Merck and Bayer are among the big pharma companies that have announced partnerships with Cyclica. As is the case with most AI-pharma partnerships, the companies are not releasing much insight into exactly what AI-generated drug candidates may be coming out of the collaborations. But Cyclica has shared some details of its successes in identifying a key target protein linked to already FDA-approved drugs for systemic scleroderma, an autoimmune disease of the skin and other organs, as well as one linked to the Ebola virus.
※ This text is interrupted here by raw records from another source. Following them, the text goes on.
(** * The validated repository of the project-management application

    A shallow embedding of [design_pattern/repository/repository.py],
    [design_pattern/factory/factory.py] and [logic/entities.py], together
    with the parts of Python ([re], [datetime.strptime], truthiness) and of
    SQLite (the three tables of [_initialize_database] with their
    constraints) that the repository's behaviour depends on.

    Conventions of the embedding:
    - a Python [str] is a [string]; an [Optional[str]] argument or a
      nullable [TEXT] column is an [option string]; an [Optional[int]] or a
      nullable [INTEGER] column is an [option Z];
    - the [string] of a [str] holds the bytes of its UTF-8 encoding; the
      class [\d] of [re] and the digits of [int()] are the decimal digits
      of Unicode, read off the code points that the bytes encode;
    - an id that a caller passes is any integer, and [sqlite3] raises
      [OverflowError] when it has to bind one outside the 64-bit range of
      the integers of SQLite; the ids that the tables assign are not
      bounded: the counter of a table never runs out;
    - a repository method is a function from the database to a result
      (a returned value or a raised exception) and the database afterwards. *)

From Stdlib Require Import ZArith NArith Ascii String List Bool Lia Sorted.
From stdpp Require Import base option list gmap fin_maps strings.

Local Open Scope Z_scope.

(* ===================================================================== *)
(** * Python                                                              *)
(* ===================================================================== *)

Module Py.

(** Truth value testing: [None], the empty string and [0] are false. *)
Class Truthy (A : Type) := truthy : A → bool.

#[export] Instance str_truthy : Truthy string :=
  λ s, match s with EmptyString => false | String _ _ => true end.

#[export] Instance int_truthy : Truthy Z :=
  λ n, negb (n =? 0).

#[export] Instance optional_truthy {A} `{Truthy A} : Truthy (option A) :=
  λ o, match o with Some a => truthy a | None => false end.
Each drug is already FDA-approved for the treatment of other disorders—HIV and depression, respectively—which means they both could be quickly “repurposed” for the new applications if the research continues to pan out.

Sometimes researchers identify a target protein that might play a critical role in disease but find that—as is true of about 90 percent of the proteins in the human body—not much is known about its structure and properties. With little data to go on, most machine- and deep-learning programs will not be able to figure out how to “drug” the protein—that is, come up with compounds that will bind to it and meet the other criteria for safety and efficacy. A handful of AI companies are focusing on these kinds of “small data” problems, including Exscientia, which uses its software to hunt down molecules that might work with a target protein. It can produce useful insights with as few as 10 pieces of data about a protein, says the company’s CEO, Andrew Hopkins, a professor of medicinal informatics at the University of Dundee in Scotland.

Exscientia’s algorithms compare the limited information available about a target protein against a database of about a billion protein interactions. This step narrows down the list of possible compounds that might work and specifies what additional data would help further refine the focus. Such data might come from looking at tissue samples to learn more about how the protein behaves in the body, for example. The resulting new data are then fed into the software, which pares the list again and suggests another round of needed data. This process is repeated until the software is ready to generate a manageable list of compounds that are favorable drug candidates for the target.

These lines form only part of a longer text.